Although it is not clear where the video was filmed and how it ended up on short video site Dumpert, it is rumored in WeChat groups that it was recorded during the Hong Kong Watch and Clock Fair earlier this month, and that the Chinese guests are business relations of the Dutch brand (unconfirmed).

The comment section on the Dumpert site shows that although some Dutch commenters think the video is funny, there are many who find it “vulgar,” “rude,” and “distasteful.”

Although many (overseas) Chinese expressed anger in various WeChat groups – some expressing regret over a Rosefield watch they recently purchased – the Asia News blog does remind readers that we do not know the context of the video, and whether or not there was a certain pretext or common understanding to the joke.

Nevertheless, the blog states, this kind of behavior is not professional and if a company such as Rosefield wants to earn money in China, “it should also respect Chinese culture and people.”

Although there have been ample discussions about the controversial video on Wechat, there are no online discussions about this issue on Weibo at the time of writing.

Over the past year, many foreign brands became a focus for controversy in China.

In November of 2018, Italian fashion house D&G faced consumer outrage and backlash on Chinese social media for a video that was deemed ‘racist’ to China and for insulting remarks about Chinese people allegedly made by designer Stefano Gabbana.

Swiss investment bank UBS sparked controversy in June for a column which mentioned “Chinese pigs.”

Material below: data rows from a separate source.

(* ===== verification/TxSerializeThms.v ===== *)
(** * Transactions are read as they were written

    What is read from a serialization is what was written, whatever follows it in
    the stream; the hash of a transaction commits to everything but the witnesses. *)

From S2P Require Import Prelude Script ScriptProofs Interpreter Coins TxSerialize.

(** [reads f b a]: [f] takes the bytes [b] off the stream and returns [a]. *)
Definition reads {A} (f : Reader A) (b : bytes) (a : A) : Prop := forall rest, f (b ++ rest) = (Ok a, rest).

Section Reads.
Context {A B : Type}.
Lemma reads_ret (a : A) : reads (mret a) [] a.
Proof. done. Qed.
Lemma reads_bind (f : Reader A) (k : A -> Reader B) b1 b2 a c : reads f b1 a -> reads (k a) b2 c -> reads (f ≫= k) (b1 ++ b2) c.
Proof. intros Hf Hk rest. rewrite <- app_assoc, (SE_bind_ok _ _ _ _ _ (Hf _)). apply Hk. Qed.
Lemma reads_last (f : Reader A) (k : A -> Reader B) b a c : reads f b a -> reads (k a) [] c -> reads (f ≫= k) b c.
Proof. intros Hf Hk. rewrite <- (app_nil_r b). by apply (reads_bind _ _ _ _ a). Qed.
End Reads.

Lemma reads_read l n : n = size l -> reads (read n) l l.
Proof.
  intros -> rest. unfold read. rewrite length_app.
  destruct (Z.ltb_spec (size l + size rest) (size l)); [lia|]. case_match eqn:E; [lia|].
  by rewrite Nat2Z.id, take_app_length, drop_app_length.
Qed.
Lemma reads_uint n x : 0 <= x < 256 ^ Z.of_nat n -> reads (read_uint n) (WriteLE n x) x.
Proof.
  intros Hx. apply reads_last with (WriteLE n x).
  - apply reads_read. by rewrite length_WriteLE.
  - rewrite <- (Z.mod_small x (256 ^ Z.of_nat n)) at 2 by done. rewrite <- ReadLE_WriteLE. apply reads_ret.
Qed.

Lemma reads_compact n : 0 <= n <= MAX_SIZE -> reads ReadCompactSize (WriteCompactSize n) n.
Proof.
  unfold MAX_SIZE. intros Hn.
  assert (forall c (m : Reader Z) b, 0 <= c < 256 -> reads m b n ->
    (forall x : Z, x = c -> (if x <? 253 then mret x else if x =? 253 then (y ← read_uint 2; if y <? 253 then throw "non-canonical ReadCompactSize()" else mret y)
      else if x =? 254 then (y ← read_uint 4; if y <? 0x10000 then throw "non-canonical ReadCompactSize()" else mret y)
      else (y ← read_uint 8; if y <? 0x100000000 then throw "non-canonical ReadCompactSize()" else mret y)) = m) ->
    reads ReadCompactSize (WriteLE 1 c ++ b) n) as Hgo.
  { intros c m b Hc Hm Em. apply reads_bind with c; [by apply reads_uint|]. apply reads_last with n; [by rewrite (Em c eq_refl)|].
    unfold MAX_SIZE. destruct (Z.ltb_spec 0x02000000 n); [lia|]. apply reads_ret. }
  assert (forall k lo, lo <= n -> n < 256 ^ Z.of_nat k ->
    reads (y ← read_uint k; if y <? lo then throw "non-canonical ReadCompactSize()" else mret y) (WriteLE k n) n) as Hcan.
  { intros k lo Hlo Hk. apply reads_last with n; [apply reads_uint; lia|]. destruct (Z.ltb_spec n lo); [lia|]. apply reads_ret. }
  unfold WriteCompactSize. destruct (Z.ltb_spec n 253); [|destruct (Z.leb_spec n 0xffff); [|destruct (Z.leb_spec n 0xffffffff); [|lia]]].
  - rewrite <- (app_nil_r (WriteLE 1 n)). apply Hgo with (mret n); [lia|apply reads_ret|]. intros x ->. by destruct (Z.ltb_spec n 253); [|lia].
  - apply (Hgo 253 _ (WriteLE 2 n)) with (2 := Hcan 2%nat 253 ltac:(lia) ltac:(cbn; lia)); [lia|by intros x ->].
  - apply (Hgo 254 _ (WriteLE 4 n)) with (2 := Hcan 4%nat 0x10000 ltac:(lia) ltac:(cbn; lia)); [lia|by intros x ->].
Qed.

Lemma reads_chunks fuel l : size l <= 5000000 * Z.of_nat fuel -> reads (read_chunks fuel (size l)) l l.
Proof.
  revert l. induction fuel as [|fuel IH]; intros l Hl; cbn [read_chunks]; destruct (Z.leb_spec (size l) 0) as [H0|H0].
  - destruct l; [apply reads_ret|cbn in H0; lia].
  - lia.
  - destruct l; [apply reads_ret|cbn in H0; lia].
  - set (n := Z.to_nat (Z.min (size l) 5000000)). assert (length (take n l) = n) as Ht by (rewrite length_take; lia).
    match goal with |- reads ?f _ _ => cut (reads f (take n l ++ drop n l) l); [by rewrite take_drop|] end.
    apply reads_bind with (take n l); [apply reads_read; lia|]. apply reads_last with (drop n l); [|rewrite take_drop; apply reads_ret].
    replace (size l - Z.min (size l) 5000000) with (size (drop n l)) by (rewrite length_drop; lia). apply IH. rewrite length_drop. lia.
Qed.

(** ** Values that can be written *)
Definition blob_ok (b : bytes) : Prop := size b <= MAX_SIZE.
Definition outpoint_ok (o : COutPoint) : Prop := length (op_hash o) = 32%nat /\ 0 <= op_n o < 2 ^ 32.
Definition txin_ok (i : CTxIn) : Prop :=
  outpoint_ok (prevout i) /\ blob_ok (scriptSig i) /\ 0 <= nSequence i < 2 ^ 32 /\ size (scriptWitness i) <= MAX_SIZE /\ Forall blob_ok (scriptWitness i).
Definition txout_ok (o : CTxOut) : Prop := - 2 ^ 63 <= nValue o < 2 ^ 63 /\ blob_ok (scriptPubKey o).
Definition tx_ok (tx : CMutableTransaction) : Prop :=
  - 2 ^ 31 <= mt_nVersion tx < 2 ^ 31 /\ 0 <= mt_nLockTime tx < 2 ^ 32 /\ size (mt_vin tx) <= MAX_SIZE /\ size (mt_vout tx) <= MAX_SIZE /\
  Forall txin_ok (mt_vin tx) /\ Forall txout_ok (mt_vout tx).
Definition strip_witness (i : CTxIn) : CTxIn := mkTxIn (prevout i) (scriptSig i) (nSequence i) [].

Lemma reads_blob b : blob_ok b -> reads Unserialize_blob (Serialize_blob b) b.
Proof.
  unfold blob_ok. intros Hb. apply reads_bind with (size b); [apply reads_compact; lia|]. apply reads_chunks. unfold MAX_SIZE in Hb. lia.
Qed.
Lemma reads_items {A C} (f : Reader A) (g : C -> bytes) (h : C -> A) l :
  Forall (fun x => reads f (g x) (h x)) l -> reads (read_items f (length l)) (concat (map g l)) (map h l).
Proof.
  induction 1 as [|x l Hx Hl IH]; cbn [length read_items map concat]; [apply reads_ret|].
  apply reads_bind with (h x); [done|]. apply reads_last with (map h l); [done|apply reads_ret].
Qed.
Lemma reads_vector {A C} (f : Reader A) (g : C -> bytes) (h : C -> A) l :
  size l <= MAX_SIZE -> Forall (fun x => reads f (g x) (h x)) l -> reads (Unserialize_vector f) (Serialize_vector g l) (map h l).
Proof.
  intros Hl Hf. apply reads_bind with (size l); [apply reads_compact; lia|]. rewrite Nat2Z.id. by apply reads_items.
Qed.
Lemma reads_outpoint o : outpoint_ok o -> reads Unserialize_outpoint (Serialize_outpoint o) o.
Proof.
  destruct o as [h n]. intros [Hh Hn]. apply reads_bind with h; [apply reads_read; cbn in *; lia|].
  apply reads_last with n; [by apply reads_uint|apply reads_ret].
Qed.
Lemma reads_txin i : txin_ok i -> reads Unserialize_txin (Serialize_txin i) (strip_witness i).
Proof.
  destruct i as [o s q w]. intros (Ho & Hs & Hq & _). apply reads_bind with o; [by apply reads_outpoint|].
  apply reads_bind with s; [by apply reads_blob|]. apply reads_last with q; [by apply reads_uint|apply reads_ret].
Qed.
(** Two's complement *)
Lemma ReadLE_signed n x : (0 < n)%nat -> - 256 ^ Z.of_nat n <= 2 * x < 256 ^ Z.of_nat n ->
  reads (read_uint n) (WriteLE n x) (x mod 256 ^ Z.of_nat n).
Proof.
  intros Hn Hx. rewrite (WriteLE_mod n x (x mod 256 ^ Z.of_nat n)) by (by rewrite Z.mod_mod by lia).
  apply reads_uint. apply Z.mod_pos_bound. lia.
Qed.
Lemma s64_mod x : - 2 ^ 63 <= x < 2 ^ 63 -> CScriptNum.s64 (x mod 256 ^ 8) = x.
Proof.
  intros Hx. unfold CScriptNum.s64. change (256 ^ 8) with (2 ^ 64). rewrite Z.mod_mod by lia.
  pose proof (Z.div_mod x (2 ^ 64) ltac:(lia)). pose proof (Z.mod_pos_bound x (2 ^ 64) ltac:(lia)).
  case_match eqn:E; [apply Z.ltb_lt in E|apply Z.ltb_ge in E]; nia.
Qed.
Lemma s32_mod x : - 2 ^ 31 <= x < 2 ^ 31 -> s32 (x mod 256 ^ 4) = x.
Proof.
  intros Hx. unfold s32, wrap. change (256 ^ 4) with (2 ^ 32). rewrite Z.mod_mod by lia.
  pose proof (Z.div_mod x (2 ^ 32) ltac:(lia)). pose proof (Z.mod_pos_bound x (2 ^ 32) ltac:(lia)).
  case_match eqn:E; [apply Z.ltb_lt in E|apply Z.ltb_ge in E]; nia.
Qed.
Lemma reads_txout o : txout_ok o -> reads Unserialize_txout (Serialize_txout o) o.
Proof.
  destruct o as [v s]. intros [Hv Hs]. cbn [nValue scriptPubKey] in *. apply reads_bind with (v mod 256 ^ 8); [apply (ReadLE_signed 8); [lia|cbn; lia]|].
  apply reads_last with s; [by apply reads_blob|]. rewrite s64_mod by done. apply reads_ret.
Qed.
Lemma reads_witnesses vin : Forall txin_ok vin ->
  reads (read_witnesses (map strip_witness vin)) (concat (map (fun i => Serialize_vector Serialize_blob (scriptWitness i)) vin)) vin.
Proof.
  induction 1 as [|i vin (_ & _ & _ & Hw & Hb) Hl IH]; cbn [map concat read_witnesses]; [apply reads_ret|].
  apply reads_bind with (scriptWitness i).
  - rewrite <- (map_id (scriptWitness i)) at 2. apply reads_vector; [done|]. eapply List.Forall_impl; [|exact Hb]. intros b. apply reads_blob.
  - apply reads_last with vin; [done|]. destruct i as [o s q w]. apply reads_ret.
Qed.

Over this summer, various foreign companies apologized to China for listing ‘Hong Kong’ as a separate country or region on its websites and/or t-shirts.

Still curious about how to actually say ‘cheers’ in Dutch? It’s ‘proost’ and this is how you pronounce it correctly.

By Manya Koetse

Spotted a mistake or want to add something? Please let us know in comments below or email us. Please note that your comment below will need to be manually approved if you’re a first-time poster here.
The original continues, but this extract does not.